#### [Exercise goal]
State how many lines in the entries below hold the word "history", with nothing besides the number.

#### [Stored data entries]

(** * dexcom-connect-llm: the token store, the token refresher and the
      HTTP handlers of [server.js]

    A shallow embedding of [src/server.js].  The program is a single Express
    application that keeps one OAuth token record in a PostgreSQL table and
    proxies three read requests to the Dexcom API.

    - The [tokens] table is a finite map from the primary key [id] to the
      three other columns.
    - Everything outside the process (the database server, the two Dexcom
      endpoints, the clock, the chart renderer) is an oracle of the
      environment [Env]; each oracle is asked with the history of the calls
      made so far, so that two identical requests may be answered
      differently.
    - [async] functions are computations in a state-and-exception monad [M]
      over the [World] (table contents and call history); [await] is bind and
      [try]/[catch] is [try_catch].  Requests are served one at a time.
    - Timestamps and lifetimes are the integers their doubles hold ([Z]); the
      sum and the product that compute an expiry round as doubles do
      ([js_add], [js_mul]).  Glucose values are IEEE 754 doubles (Rocq's
      primitive [float]), so that [0 / 0] is [NaN] and [Math.max()] is
      [-Infinity] exactly as in JavaScript.
    - [req.body] of a POST is an object or [undefined]; reading a property of
      [undefined] throws before the handler's [try].
    - [console.log] and [console.error] have no effect on the state modelled
      here and are left out. *)

From Stdlib Require Import ZArith List String Lia DecimalString DecimalZ DecimalPos.
From Stdlib Require Import Floats.FloatClass Floats.PrimFloat.
From stdpp Require Import base option gmap strings list.

Local Open Scope string_scope.
Local Open Scope list_scope.
Local Open Scope Z_scope.

(** ** JavaScript values *)

(** A property that holds a string, or [null]/[undefined] ([None]). *)
Definition jsstring := option string.

(** [!!x] for such a property: [null], [undefined] and [''] are falsy. *)
Definition truthy (x : jsstring) : bool :=
  match x with
  | Some s => negb (String.eqb s "")
  | None => false
  end.

(** The text a template literal [`${x}`] gives for such a property read from
    a database row (where a missing value is [null]). *)
Definition template (x : jsstring) : string :=
  match x with
  | Some s => s
  | None => "null"
  end.

(** [ToNumber] of a BIGINT column handed to [>] or [-]: [null] counts as 0. *)
Definition ToNumber (x : option Z) : Z :=
  match x with
  | Some n => n
  | None => 0
  end.

(** *** Doubles that hold integers

    A JavaScript number whose value is an integer is that integer; every
    non-finite number ([Infinity], [-Infinity], [NaN]) is the one value
    [not_finite], which no BIGINT column accepts. *)
Definition not_finite : Z := 2 ^ 1024.

Definition finite (z : Z) : bool := Z.abs z <? 2 ^ 1024.

(** The integers up to [2 ^ 53] in magnitude are doubles. *)
Definition safe_integer (z : Z) : Prop := - 2 ^ 53 <= z <= 2 ^ 53.

(** A natural number rounded to 53 significant bits, to nearest, ties to
    even. *)
Definition round53 (n : Z) : Z :=
  if n <=? 2 ^ 53 then n
  else
    let e := Z.log2 n - 52 in
    let q := Z.shiftr n e in
    let r := n - Z.shiftl q e in
    let half := Z.shiftl 1 (e - 1) in
    if (half <? r) || ((r =? half) && Z.odd q)
    then Z.shiftl (q + 1) e
    else Z.shiftl q e.

(** The double nearest to an integer. *)
Definition double (z : Z) : Z :=
  let m := round53 (Z.abs z) in
  if 2 ^ 1024 <=? m then not_finite else Z.sgn z * m.

(** [a + b] and [a * b] on numbers. *)
Definition js_add (a b : Z) : Z :=
  let x := double a in
  let y := double b in
  if finite x && finite y then double (x + y) else not_finite.

Definition js_mul (a b : Z) : Z :=
  let x := double a in
  let y := double b in
  if finite x && finite y then double (x * y) else not_finite.

Arguments double : simpl never.
Arguments js_add : simpl never.
Arguments js_mul : simpl never.

(** Doubles for the integers used as array lengths and JSON numbers. *)
Fixpoint Number_of_pos (p : positive) : float :=
  match p with
  | xH => 1
  | xO q => 2 * Number_of_pos q
  | xI q => 2 * Number_of_pos q + 1
  end%float.

Definition Number (z : Z) : float :=
  match z with
  | Z0 => 0
  | Zpos p => Number_of_pos p
  | Zneg p => - Number_of_pos p
  end%float.

(** JSON documents, as [res.json] sends them. *)
#[local] Unset Elimination Schemes.
Inductive Json :=
| JNull
| JNumber (x : float)
| JString (s : string)
| JArray (items : list Json)
| JObject (members : list (string * Json)).
#[local] Set Elimination Schemes.

(** [JSON.stringify] writes [NaN], [Infinity] and [-Infinity] as [null]. *)
Definition json_number (x : float) : Json :=
  if is_finite x then JNumber x else JNull.

Definition json_string (x : jsstring) : Json :=
  match x with
  | Some s => JString s
  | None => JNull
  end.

(** Thrown values: what the handlers read of an error is its [message] and,
    for a failed axios call, [response.data]. *)
Record Exn := {
  name : string;
  message : string;
  response_data : option Json
}.

Definition Error (msg : string) : Exn :=
  {| name := "Error"; message := msg; response_data := None |}.

Definition ReferenceError (ident : string) : Exn :=
  {| name := "ReferenceError";
     message := ident +:+ " is not defined";
     response_data := None |}.

Definition TypeError (msg : string) : Exn :=
  {| name := "TypeError"; message := msg; response_data := None |}.

(** ** The [tokens] table

    [CREATE TABLE tokens (id INTEGER PRIMARY KEY, access_token TEXT,
    refresh_token TEXT, expires_at BIGINT)]: every column but the key is
    nullable.  [Tokens] is both the object handed to [saveTokens] and a row
    of the table without its key; the [id] property of a row object is never
    read by the program.  pg hands a BIGINT back as decimal text, which every
    use in [server.js] ([>] and [-]) converts to the number: the row carries
    the number. *)
Record Tokens := {
  access_token : jsstring;
  refresh_token : jsstring;
  expires_at : option Z
}.

(** A value PostgreSQL accepts for a BIGINT column. *)
Definition int8 (x : option Z) : bool :=
  match x with
  | Some n => (- 2 ^ 63 <=? n) && (n <? 2 ^ 63)
  | None => true
  end.

(** The two statements the program sends. *)
Inductive Sql :=
| UPSERT (values : Tokens)
    (* INSERT INTO tokens ... VALUES (1, $1, $2, $3)
       ON CONFLICT (id) DO UPDATE SET ... RETURNING * *)
| SELECT.
    (* SELECT * FROM tokens WHERE id = 1 *)

(** ** Upstream data *)

(** [response.data] of the token endpoint. *)
Record TokenResponse := {
  data_access_token : jsstring;
  data_refresh_token : jsstring;
  data_expires_in : Z
}.

(** One element of [response.data.records]; only the two properties that
    [server.js] reads are kept. *)
Record Reading := {
  systemTime : string;
  value : float
}.

Definition Params := list (string * jsstring).

(** ** Calls and the world *)

(** What the process does that the outside can see, in order.  The last
    constructor is a ghost event marking each entry into [refreshToken]. *)
Inductive Call :=
| pool_query (q : Sql)
| axios_post (url : string) (params : Params)
| axios_get (url : string) (authorization : string) (params : Params)
| refreshToken_called.

Record World := {
  db_tokens : gmap Z Tokens;
  calls : list Call
}.

(** The configuration of a chart, as far as [server.js] fills it in. *)
Record ChartConfiguration := {
  chart_type : string;
  labels : list string;
  dataset_label : string;
  data : list float;
  borderColor : string;
  tension : float
}.

Record Env := {
  (* process.env *)
  CLIENT_ID : jsstring;
  CLIENT_SECRET : jsstring;
  REDIRECT_URI : jsstring;
  (* Date.now(), in milliseconds *)
  now : list Call -> Z;
  (* the error, if any, with which the database rejects a statement *)
  pg_error : list Call -> Sql -> option Exn;
  (* POST https://api.dexcom.com/v2/oauth2/token *)
  oauth2_token : list Call -> Params -> Exn + TokenResponse;
  (* GET https://api.dexcom.com/v2/users/self/egvs *)
  egvs : list Call -> string -> Params -> Exn + list Reading;
  (* new Date(t).toLocaleTimeString() *)
  toLocaleTimeString : string -> string;
  (* chartJSNodeCanvas.renderToBuffer *)
  renderToBuffer : Z -> Z -> ChartConfiguration -> Exn + list Byte.byte
}.

(** ** The monad of [async] functions *)

Inductive Completion (A : Type) :=
| Normal (a : A)
| Throw (e : Exn).
Arguments Normal {A} a.
Arguments Throw {A} e.

Definition M (A : Type) : Type := World -> Completion A * World.

Definition ret {A} (a : A) : M A := fun w => (Normal a, w).

Definition throw {A} (e : Exn) : M A := fun w => (Throw e, w).

Definition bind {A B} (m : M A) (k : A -> M B) : M B :=
  fun w =>
    match m w with
    | (Normal a, w') => k a w'
    | (Throw e, w') => (Throw e, w')
    end.

Definition try_catch {A} (m : M A) (handler : Exn -> M A) : M A :=
  fun w =>
    match m w with
    | (Normal a, w') => (Normal a, w')
    | (Throw e, w') => handler e w'
    end.

Notation "x <- m ;; k" := (bind m (fun x => k))
  (at level 100, m at next level, right associativity).

Definition log (c : Call) (w : World) : World :=
  {| db_tokens := db_tokens w; calls := calls w ++ [c] |}.

(** ** [Math.max], [Math.min] and the trend statistics *)

Definition is_pos_zero (x : float) : bool :=
  match classify x with PZero => true | _ => false end.

Definition is_neg_zero (x : float) : bool :=
  match classify x with NZero => true | _ => false end.

(** ECMAScript [Math.max]: starts from [-Infinity]; any [NaN] argument makes
    the result [NaN]; [+0] counts as larger than [-0]. *)
Definition Math_max (values : list float) : float :=
  fold_left
    (fun highest number =>
       if is_nan highest || is_nan number then nan
       else if (is_pos_zero number && is_neg_zero highest) || (highest <? number)%float
            then number
            else highest)
    values neg_infinity.

(** ECMAScript [Math.min]: starts from [+Infinity]; [-0] counts as smaller
    than [+0]. *)
Definition Math_min (values : list float) : float :=
  fold_left
    (fun lowest number =>
       if is_nan lowest || is_nan number then nan
       else if (is_neg_zero number && is_pos_zero lowest) || (number <? lowest)%float
            then number
            else lowest)
    values infinity.

Record Analysis := {
  average : float;
  highest : float;
  lowest : float;
  count : Z
}.

(** The object literal [analysis] of the trends handler. *)
Definition analysis (values : list float) : Analysis :=
  {| average :=
       (fold_left (fun a b => a + b) values 0
        / Number (Z.of_nat (length values)))%float;
     highest := Math_max values;
     lowest := Math_min values;
     count := Z.of_nat (length values) |}.

Definition json_of_analysis (a : Analysis) : Json :=
  JObject [("average", json_number (average a));
           ("highest", json_number (highest a));
           ("lowest", json_number (lowest a));
           ("count", json_number (Number (count a)))].

Definition json_of_reading (r : Reading) : Json :=
  JObject [("systemTime", JString (systemTime r));
           ("value", json_number (value r))].

(** ** Responses *)

Inductive Body :=
| json (j : Json)
| buffer (image : list Byte.byte).

Record Response := {
  status : Z;
  headers : list (string * string);
  body : option Body
}.

(** The response object a handler receives: status 200 until changed. *)
Definition res : Response :=
  {| status := 200; headers := []; body := None |}.

Definition res_status (code : Z) (r : Response) : Response :=
  {| status := code; headers := headers r; body := body r |}.

Definition res_set (field val : string) (r : Response) : Response :=
  {| status := status r; headers := headers r ++ [(field, val)]; body := body r |}.

Definition res_json (j : Json) (r : Response) : Response :=
  {| status := status r;
     headers := headers r ++ [("Content-Type", "application/json")];
     body := Some (json j) |}.

Definition res_send (image : list Byte.byte) (r : Response) : Response :=
  {| status := status r; headers := headers r; body := Some (buffer image) |}.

#### [Solution for this task]
2